# Where are the sand fleas?



## AllieGator

I've been out a couple times so far this year to Pensacola beach and perdido, but where are the sand fleas?? Not even the guy that supplies our bait shop can find any. I know it's still a little cold but some people have mentioned they raked some up... Where? Thanks!


----------



## Redfish

Some of my Customers are finding a Few here & There On Navarre Beach and Their telling me they are Digging Deep For them!! Hope this Helps !!!!!


----------



## covertfisherman

> *AllieGator (4/1/2010)*I've been out a couple times so far this year to Pensacola beach and perdido, but where are the sand fleas?? Not even the guy that supplies our bait shop can find any. I know it's still a little cold but some people have mentioned they raked some up... Where? Thanks!




Earlier this week, I was scooping them by hand at Pensacola Beach. The guys using rakes obviously were getting more, but my way was more entertaining. They were deep (5-6"), so get down into the sand right where the surf breaks at the water's edge.


----------



## Linkovich

I've managed to find some everytime I've gone out so far this spring. Some days have been better than others though. 

I've just been walking the beach and raking untill I find a couple then work that area and move on.


----------



## fishinknots

Look for the V-shaped lines when water retreats, caused by the uneven surface coming from SF.


----------



## pompanoslayer10

I went out yesterday and couldn't find them for about 10 mins and then i decided to try at the little ledge when u go in the water and found tons.


----------



## pappastratos

No sand fleas ? OOHH NNOO,, they will be put on the endangered list soon, HUSSEIN OWE-bama will close all the beaches.


----------



## Reel Thang

How did that "calling him Hussien" work out for you in the election?


----------



## pappastratos

> *Reel Thang (4/2/2010)*How did that "calling him Hussien" work out for you in the election?


Called him Hussein many times, nobody cared,,,,

Now, after he starts taxing EVERYTHING, (about to be a 10% tax on tanning salons to fund obama-care) and how he DISLIKES ISRAEL our closest alli, people will start thinking different. 

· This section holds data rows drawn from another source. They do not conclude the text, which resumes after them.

(* ===== verification/GaiSpec.v ===== *)
(** What [getaddrinfo] is for: the list of structures it promises, as a
    function of the arguments, the resolver and the services database on
    plain lists, and the proof that the code of [libgai] computes it with
    every block accounted for, whichever calls of [malloc] fail. *)
From Stdlib Require Import ZArith Lia.
From stdpp Require Import base list strings gmap numbers.
From S2P Require Import Prelude CString CFile Dll Inet4 Inet6 Inet6Proof Gai GaiHeap GaiLists.
Local Open Scope c_scope.

(** * The specification *)

Section spec.
Context (getservbyname : bytes -> bytes -> option Z).
Context (gethostbyname2 : bytes -> Z -> option hostent).
Context (gethostbyname : bytes -> bool -> h_errno + hostent).
Context (tmp4 : bytes).

(** The ports of a service, with the socket types they are for, in order. *)
Definition serv_ports (h : hint) (serv : bytes) : list (Z * Z) :=
  let st := h_socktype h in
  let by_name (proto : bytes) (v : Z) :=
    if (st =? 0) || (st =? v) then match getservbyname serv proto with Some p => [(p, v)] | None => [] end else [] in
  if isdigit (default 0 (head serv)) then
    let port := htons (u16 (atoi serv)) in
    if st =? 0 then [(port, SOCK_STREAM); (port, SOCK_DGRAM)] else [(port, st)]
  else by_name (str "tcp") SOCK_STREAM ++ by_name (str "udp") SOCK_DGRAM.
Definition apply_ports (ps : list (Z * Z)) (l : list ent) : list ent :=
  fold_left (fun l p => port_all p.1 p.2 l) ps l.
Fixpoint found (ps : list (Z * Z)) (l : list ent) : Z :=
  match ps with [] => 0 | p :: r => hits p.2 l + found r (port_all p.1 p.2 l) end.
Definition serv_spec (h : hint) (serv : bytes) (l : list ent) : Z + list ent :=
  if found (serv_ports h serv) l =? 0 then inl (if h_socktype h =? 0 then EAI_NONAME else EAI_SERVICE)
  else inr (apply_ports (serv_ports h serv) l).

(** The lookups: what is asked for and in which families. *)
Definition searches (hostname : option bytes) (h : hint) : list (bytes * Z) :=
  let texts := match hostname with
               | Some (c :: r) => (c :: r, c :: r)
               | _ => if has_flag (h_flags h) AI_PASSIVE then (str "0.0.0.0", str "0::0") else (str "localhost", str "0::1")
               end in
  filter (fun p => h_family h = AF_UNSPEC \/ h_family h = p.2) [(texts.2, AF_INET6); (texts.1, AF_INET)].

(** The address a text is for a family. *)
Definition pton (family : Z) (host : bytes) : option bytes :=
  match inet_pton tmp4 family host tt with Ret (1, Some a, _) _ => Some a | _ => None end.

(** What one lookup does to the structures found so far and the canonical
    name: the error, if any, the structures and the name. *)
Definition look : Type := option Z * list ent * option bytes.
Definition add_literal (h : hint) (sfamily family : Z) (a : bytes) (es : list ent) (canon : option bytes) : look :=
  if negb (h_family h =? AF_UNSPEC) && negb (h_family h =? family) then (Some EAI_ADDRFAMILY, es, canon)
  else if negb (sfamily =? family) then (None, es, canon)
  else (None, es ++ [new_ent h a family], canon).
Definition add_host (named : bool) (h : hint) (p : hostent) (es : list ent) (canon : option bytes) : look :=
  if negb (h_family h =? AF_UNSPEC) && negb (h_family h =? h_addrtype p) then (Some EAI_ADDRFAMILY, es, canon)
  else (None, es ++ ((fun a => new_ent h a (h_addrtype p)) <$> h_addr_list p),
        if named && has_flag (h_flags h) AI_CANONNAME then Some (default (h_name p) canon) else canon).
Definition lookup_host (named : bool) (h : hint) (nsearch : nat) (host : bytes) (family : Z) (es : list ent) (canon : option bytes) : look :=
  if (nsearch =? 2)%nat then
    match gethostbyname2 host family with Some p => add_host named h p es canon | None => (None, es, canon) end
  else
    match gethostbyname host (family =? AF_INET6) with inr p => add_host named h p es canon | inl e => (Some (eai_of e), es, canon) end.
Definition is_v4_text (host : bytes) : bool := isdigit (default 0 (head host)).
Definition is_v6_text (host : bytes) : bool :=
  let c0 := default 0 (head host) in (isxdigit c0 || (c0 =? c_colon)) && bool_decide (c_colon ∈ host).
Definition search_spec (named : bool) (h : hint) (nsearch : nat) (host : bytes) (family : Z) (es : list ent) (canon : option bytes) : look :=
  match (if is_v4_text host then pton AF_INET host else None), (if is_v6_text host then pton AF_INET6 host else None) with
  | Some a, _ => add_literal h family AF_INET a es canon
  | None, Some a => add_literal h family AF_INET6 a es canon
  | None, None => lookup_host named h nsearch host family es canon
  end.
Fixpoint search_all (named : bool) (h : hint) (nsearch : nat) (l : list (bytes * Z)) (es : list ent) (canon : option bytes) : look :=
  match l with
  | [] => (None, es, canon)
  | (host, family) :: r =>
      match search_spec named h nsearch host family es canon with
      | (Some e, es, canon) => (Some e, es, canon)
      | (None, es, canon) => search_all named h nsearch r es canon
      end
  end.

(** The outcome: a list, or an error, and in that case the canonical name
    whose memory is lost. *)
Inductive gai_result := Found (l : list ent) | Failed (e : Z) (lost : option bytes).
Definition ent_name (v : bytes) (e : ent) : ent :=
  mk_ent (e_flags e) (e_family e) (e_socktype e) (e_protocol e) (e_addrlen e) (e_sa e) (Some v).
Definition finish_spec (named : bool) (h : hint) (host0 : bytes) (servname : option bytes) (es : list ent) (canon : option bytes) : gai_result :=
  match es with
  | [] => Failed EAI_NONAME canon
  | e :: r =>
      let es := if named && has_flag (h_flags h) AI_CANONNAME then ent_name (default host0 canon) e :: r else e :: r in
      match servname with
      | Some (c :: s) => match serv_spec h (c :: s) es with inl e => Failed e None | inr l => Found l end
      | _ => Found es
      end
  end.
Definition gai_spec (hostname servname : option bytes) (hints : option hint) : gai_result :=
  let h := default (mk_hint 0 AF_UNSPEC 0 0) hints in
  let rc := ga_echeck hostname servname (h_flags h) (h_family h) (h_socktype h) (h_protocol h) in
  if negb (rc =? 0) then Failed rc None
  else
    let l := searches hostname h in
    match search_all (negb (blank hostname)) h (length l) l [] None with
    | (Some e, _, canon) => Failed e canon
    | (None, es, canon) => finish_spec (negb (blank hostname)) h (default [] (fst <$> head l)) servname es canon
    end.
End spec.

(** * Service names *)

Lemma hits_nonneg (st : Z) (l : list ent) : 0 <= hits st l.
Proof.
  induction l as [|e l IH]; [done|]. cbn [hits foldr]. fold (hits st l). unfold port_hits.
  destruct (has_flag _ _); [lia|]. destruct (_ =? _); lia.
Qed.
(* ===== verification/Barrier.v ===== *)
(** The parallel sort of [apue.3e/threads/barrier.c]: threads that each sort
    a section of an array, a barrier, and the merge of the sections. *)
From Stdlib Require Import ZArith Lia.
From stdpp Require Import base list strings sorting numbers.
From S2P Require Import Prelude CString CFile.
Local Open Scope c_scope.

(** Compare two long integers. *)
Definition complong (l1 l2 : Z) : Z := if l1 =? l2 then 0 else if l1 <? l2 then -1 else 1.

(** The two global arrays. *)
Record bar := mk_bar { nums : list Z; snums : list Z }.
Definition set_nums v s := mk_bar v (snums s).
Definition set_snums v s := mk_bar (nums s) v.

Definition elem {A} (l : list A) (i : nat) : M bar A :=
  match l !! i with Some x => ret x | None => undef "read past the array" end.

Section program.
(** The numbers of threads and of numbers for each; the program has 8 and
    1000000. *)
Context (NTHR TNUM : nat).
Definition NUMNUM : nat := (NTHR * TNUM)%nat.
(** [heapsort] of the C library. *)
Context (heapsort : (Z -> Z -> Z) -> list Z -> list Z).

(** The thread that sorts the section at [idx], up to the barrier. *)
Definition thr_fn (idx : nat) : M bar unit :=
  let* a := gets nums in
  if (length a <? idx + TNUM)%nat then undef "section past the array"
  else modify (set_nums (splice idx (heapsort complong (slice idx TNUM a)) a)).

(** The loop over the sections, [k] of them from [i] on, for the least of
    their first numbers; [minidx] has no value at first. *)
Fixpoint min_loop (k i : nat) (idx : list nat) (num : Z) (minidx : option nat) : M bar (Z * option nat) :=
  match k with
  | O => ret (num, minidx)
  | S k =>
      let* p := elem idx i in
      if (p <? (i + 1) * TNUM)%nat then
        let* a := gets nums in
        let* v := elem a p in
        if v <? num then min_loop k (S i) idx v (Some i) else min_loop k (S i) idx num minidx
      else min_loop k (S i) idx num minidx
  end.

(** The loop over [snums], [k] times from [sidx] on. *)
Fixpoint merge_loop (k sidx : nat) (idx : list nat) (minidx : option nat) : M bar unit :=
  match k with
  | O => skip
  | S k =>
      let* r := min_loop NTHR 0 idx LONG_MAX minidx in
      match r.2 with
      | None => undef "minidx is not set"
      | Some m =>
          let* p := elem idx m in
          let* a := gets nums in
          let* v := elem a p in
          let* out := gets snums in
          (if (sidx <? length out)%nat then modify (set_snums (<[sidx := v]> out)) else undef "write past snums");;;
          merge_loop k (S sidx) (<[m := S p]> idx) (Some m)
      end
  end.
Definition merge : M bar unit := merge_loop NUMNUM 0 ((fun i => i * TNUM)%nat <$> seq 0 NTHR) None.

(** The barrier: how many threads it waits for, and how many have called
    [pthread_barrier_wait].  A caller waits for the round its call is in, and
    a round is over when as many calls as the barrier counts have been made. *)
Record barrier := mk_barrier { b_count : nat; b_calls : nat }.
Definition round_of (calls : nat) (b : barrier) : nat := (calls / b_count b)%nat.
Definition round_over (round : nat) (b : barrier) : bool := (S round * b_count b <=? b_calls b)%nat.

(** Where [main] is: creating its threads, waiting in a round, done. *)
Inductive main_pc := Creating | Waiting (round : nat) | Merged.
#[export] Instance main_pc_eq_dec : EqDecision main_pc.
Proof. solve_decision. Defined.
Definition hello_round : answers := mk_answers true true true true (inr [104; 105]) (inr [111; 107]) (inr MAXLINE) (inr MAXLINE).
Lemma nonblock_drains_witness :
  (negb false && (0 <? MAXLINE)%nat || (0 <? MAXLINE)%nat || negb (0 =? 0)%nat || negb (0 =? 0)%nat) = true /\
  forall s', round hello_round (mk_cli (replicate MAXLINE 0) 0 0 (replicate MAXLINE 0) 0 0 false [] [] [] [] 0) = Ret true s' ->
    sent s' = typed s' /\ shown s' = received s' /\ (stdineof s' = true -> fins s' = 1%nat).
Proof.
  apply (nonblock_drains (replicate MAXLINE 0) (replicate MAXLINE 0) [] (mk_cli [] 0 0 [] 0 0 false [] [] [] [] 0)
    (mk_cli (replicate MAXLINE 0) 0 0 (replicate MAXLINE 0) 0 0 false [] [] [] [] 0) hello_round); try reflexivity; try apply length_replicate.
  unfold outputs_open. repeat split; exists MAXLINE; done.
Defined.

(** When the server closes while the terminal is not ready, what it said last
    is not shown. *)
Lemma nonblock_loses_output :
  match str_cli (replicate MAXLINE 0) (replicate MAXLINE 0)
    [mk_answers true false false false (inr []) (inr []) (inr 0%nat) (inr 0%nat);
     mk_answers false true false false (inr []) (inr [98; 121; 101]) (inl EWOULDBLOCK) (inr 0%nat);
     mk_answers false true false false (inr []) (inr []) (inr 0%nat) (inr 0%nat)]
    (mk_cli [] 0 0 [] 0 0 false [] [] [] [] 0) with
  | Ret go s => go = false /\ received s = [98; 121; 101] /\ shown s = []
  | _ => False
  end.
Proof. vm_compute. auto. Qed.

Obama will probably add a priveledge tax to guns, boats, bullets, anything boating, fishing, hunting etc,,,,to fund his socialist adgenda...


----------



## Sailor50

During the colder months, the fleas spread out and don't bunch up as they do in the summer. In the real cold months, they move out to a little deeper water. And a lot have died off during the wintersothere just are not as many of them. You can still find them but its hard until the water temperature starts warming up. To find them in the cooler water months, say October through March, you have to find where they live - the "water saturated" sand. This is sand that is mixed with water, something like quicksand I guess. The fleas have to have this type of sand to dig down into. They can not dig into dry or even damp sand, just too hard. If you dont believe this, toss some live oneson the dry sand and see what they do. They usually just sit there. 

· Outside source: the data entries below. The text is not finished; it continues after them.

(* ===== verification/RefTable.v ===== *)
(** What a table of reference-counted objects promises to the threads that
    share it (apue.3e/threads/mutex2.c and mutex3.c): threads call its
    operations and the operations take effect one at a time.  The machine that
    interleaves threads, the atomic table, its invariant, and the method by
    which code is shown to implement it. *)
From Stdlib Require Import ZArith Lia.
From stdpp Require Import base list strings gmap gmultiset numbers.
From S2P Require Import Prelude Dll.
Local Open Scope c_scope.

(** The operations, and what they return. *)
Inductive op := Alloc (id : Z) | Hold (fp : addr) | Find (id : Z) | Rele (fp : addr).
Inductive reply := Obj (fp : addr) | Void.

#[export] Instance op_dec : EqDecision op.
Proof. solve_decision. Defined.
#[export] Instance reply_dec : EqDecision reply.
Proof. solve_decision. Defined.

(** References: [foo_hold] needs one and gives two, [foo_rele] takes one, the
    other two give one with the object they return. *)
Definition needs (o : op) : gmultiset addr :=
  match o with Hold fp | Rele fp => {[+ fp +]} | _ => ∅ end.
Definition gives (o : op) (r : reply) : gmultiset addr :=
  match o, r with
  | Hold fp, _ => {[+ fp; fp +]}
  | Rele _, _ | _, Void => ∅
  | _, Obj fp => if fp =? NULL then ∅ else {[+ fp +]}
  end.

Definition INT_MAX : Z := 2 ^ 31 - 1.

(** * Threads that call the operations of some code *)

(** [pc] is where a thread can be inside an operation, [sh] what the threads
    share; [exec i p s p' s'] is a step of thread [i]. *)
Class Code (pc sh : Type) := {
  start : op -> pc;
  done_with : pc -> option (op * reply);
  exec : nat -> pc -> sh -> pc -> sh -> Prop
}.

(** [bag] holds the references that no operation in progress has taken. *)
Record sys (pc sh : Type) :=
  Sys { shared : sh; threads : list (option pc); bag : gmultiset addr }.
Arguments Sys {pc sh} _ _ _.
Arguments shared {pc sh} _.
Arguments threads {pc sh} _.
Arguments bag {pc sh} _.

Inductive label := Called (i : nat) (o : op) | Returned (i : nat) (o : op) (r : reply).

Section machine.
Context {pc sh : Type} `{!Code pc sh}.
Implicit Types s : sys pc sh.

(** Callers keep fewer references than an [int] can count. *)
Definition room s : Prop := Z.of_nat (size (bag s)) + 2 * Z.of_nat (length (threads s)) <= INT_MAX.

(** A step of the threads: a call, for which the caller has the reference it
    needs, a step inside an operation, or a return. *)
Inductive sys_step : sys pc sh -> option label -> sys pc sh -> Prop :=
| step_call s i o :
    threads s !! i = Some None -> needs o ⊆ bag s -> room s ->
    sys_step s (Some (Called i o))
      (Sys (shared s) (<[i := Some (start o)]> (threads s)) (bag s ∖ needs o))
| step_exec s i p p' h :
    threads s !! i = Some (Some p) -> exec i p (shared s) p' h ->
    sys_step s None (Sys h (<[i := Some p']> (threads s)) (bag s))
| step_return s i p o r :
    threads s !! i = Some (Some p) -> done_with p = Some (o, r) ->
    sys_step s (Some (Returned i o r))
      (Sys (shared s) (<[i := None]> (threads s)) (bag s ⊎ gives o r)).

(** What an observer sees of a run: the calls and the returns. *)
Inductive runs : sys pc sh -> list label -> sys pc sh -> Prop :=
| runs_nil s : runs s [] s
| runs_tau s1 s2 tr s3 : sys_step s1 None s2 -> runs s2 tr s3 -> runs s1 tr s3
| runs_label s1 l s2 tr s3 : sys_step s1 (Some l) s2 -> runs s2 tr s3 -> runs s1 (l :: tr) s3.

(** [n] threads that have called nothing. *)
Definition idle (n : nat) (h : sh) : sys pc sh := Sys h (replicate n None) ∅.
End machine.
#[export] Hint Constructors runs sys_step : core.

(** * The atomic table *)

(** The objects, the most recent first, and their reference counts. *)
Record table := Table { tab : list (addr * Z); cnt : gmap addr Z }.

Definition find_id (id : Z) (l : list (addr * Z)) : option addr :=
  match filter (fun e => e.2 = id) l with e :: _ => Some e.1 | [] => None end.
Definition drop_fp (fp : addr) (l : list (addr * Z)) : list (addr * Z) :=
  filter (fun e => e.1 <> fp) l.

Inductive answers : op -> table -> reply -> table -> Prop :=
| alloc_fails id t : answers (Alloc id) t (Obj NULL) t
| alloc_adds id t fp :
    fp <> NULL -> (fp ∉ (tab t).*1) ->
    answers (Alloc id) t (Obj fp) (Table ((fp, id) :: tab t) (<[fp := 1]> (cnt t)))
| hold_counts fp t n :
    cnt t !! fp = Some n -> answers (Hold fp) t Void (Table (tab t) (<[fp := n + 1]> (cnt t)))
| find_hit id t fp n :
    find_id id (tab t) = Some fp -> cnt t !! fp = Some n ->
    answers (Find id) t (Obj fp) (Table (tab t) (<[fp := n + 1]> (cnt t)))
| find_miss id t : find_id id (tab t) = None -> answers (Find id) t (Obj NULL) t
| rele_counts fp t n :
    cnt t !! fp = Some n -> n <> 1 ->
    answers (Rele fp) t Void (Table (tab t) (<[fp := n - 1]> (cnt t)))
| rele_removes fp t :
    cnt t !! fp = Some 1 ->
    answers (Rele fp) t Void (Table (drop_fp fp (tab t)) (delete fp (cnt t))).
#[export] Hint Constructors answers : core.

(** A thread inside an operation waits for it to take effect, or has its
    answer; the operation takes effect in one step. *)
Inductive stat := Pending (o : op) | Answered (o : op) (r : reply).

Inductive takes_effect : stat -> table -> stat -> table -> Prop :=
| effect o r t t' : answers o t r t' -> takes_effect (Pending o) t (Answered o r) t'.

#[export] Instance atomic_code : Code stat table := {|
  start := Pending;
  done_with p := match p with Answered o r => Some (o, r) | Pending _ => None end;
  exec _ := takes_effect
|}.

Definition owned (x : option stat) : gmultiset addr :=
  match x with
  | None => ∅ | Some (Pending o) => needs o | Some (Answered o r) => gives o r
  end.
Definition owned_all (l : list (option stat)) : gmultiset addr := ⋃+ (owned <$> l).
(** All references there are. *)
Definition refs (a : sys stat table) : gmultiset addr := bag a ⊎ owned_all (threads a).
(** What operations in progress may give. *)
Definition may_give (l : list (option stat)) : Z :=
  foldr (fun x n => n + match x with None => 0 | Some _ => 2 end) 0 l.

(** Every reference is counted and every object counted is referred to. *)
Record counted (a : sys stat table) : Prop := {
  c_nodup : NoDup (tab (shared a)).*1;
  c_null : NULL ∉ (tab (shared a)).*1;
  c_dom fp : fp ∈ (tab (shared a)).*1 <-> is_Some (cnt (shared a) !! fp);
  c_count fp : default 0 (cnt (shared a) !! fp) = Z.of_nat (multiplicity fp (refs a));
  c_pos fp n : cnt (shared a) !! fp = Some n -> 1 <= n;
  c_bound : Z.of_nat (size (bag a)) + may_give (threads a) <= INT_MAX
}.

(** * The invariant of the atomic table *)

Lemma insert_split {A} (l : list A) i x :
  l !! i = Some x -> exists l1 l2, l = l1 ++ x :: l2 /\ forall y, <[i := y]> l = l1 ++ y :: l2.
Proof.
  intros (l1 & l2 & -> & ->)%list_elem_of_split_length. exists l1, l2. split; [done|].
  intros y. induction l1 as [|z l1 IH]; [done|]. exact (f_equal (cons z) IH).
Qed.

Lemma owned_all_app l1 x l2 :
  owned_all (l1 ++ x :: l2) = owned x ⊎ owned_all (l1 ++ l2).
Proof.
  unfold owned_all. rewrite !fmap_app, fmap_cons, !gmultiset_disj_union_list_app,
    gmultiset_disj_union_list_cons. multiset_solver.
Qed.
Lemma may_give_app l1 x l2 :
  may_give (l1 ++ x :: l2) = may_give (l1 ++ l2) + match x with None => 0 | Some _ => 2 end.
Proof.
  unfold may_give. induction l1 as [|y l1 IH]; [done|]. cbn [app foldr].
  rewrite IH. lia.
Qed.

Anyways, this sand is found inwater where there is a lot of turbulence from the waves. The main area for this is what they call the "lip". This is where the water from a wave that is washing back down the beach toward the ocean meets the water from the wave that is coming onto the beach. This forms a ledge or drop off that varies from 2" to 12" high. The sand to the beach side of this is very soft and this is where the fleas are.










In the picture below, the lip is where the white water is. To seaward is the clear green water. There usually is a ledge here that varies in height. The sand on the beach side of this lip is very soft and will swallow your foot if you step in it. This is where the fleas are. Sometimes if there is not much wave action there is no lip. Find a lipabout 6-12" high and blind scoop it from the bottom of the lip up through the saturated sand toward the beach.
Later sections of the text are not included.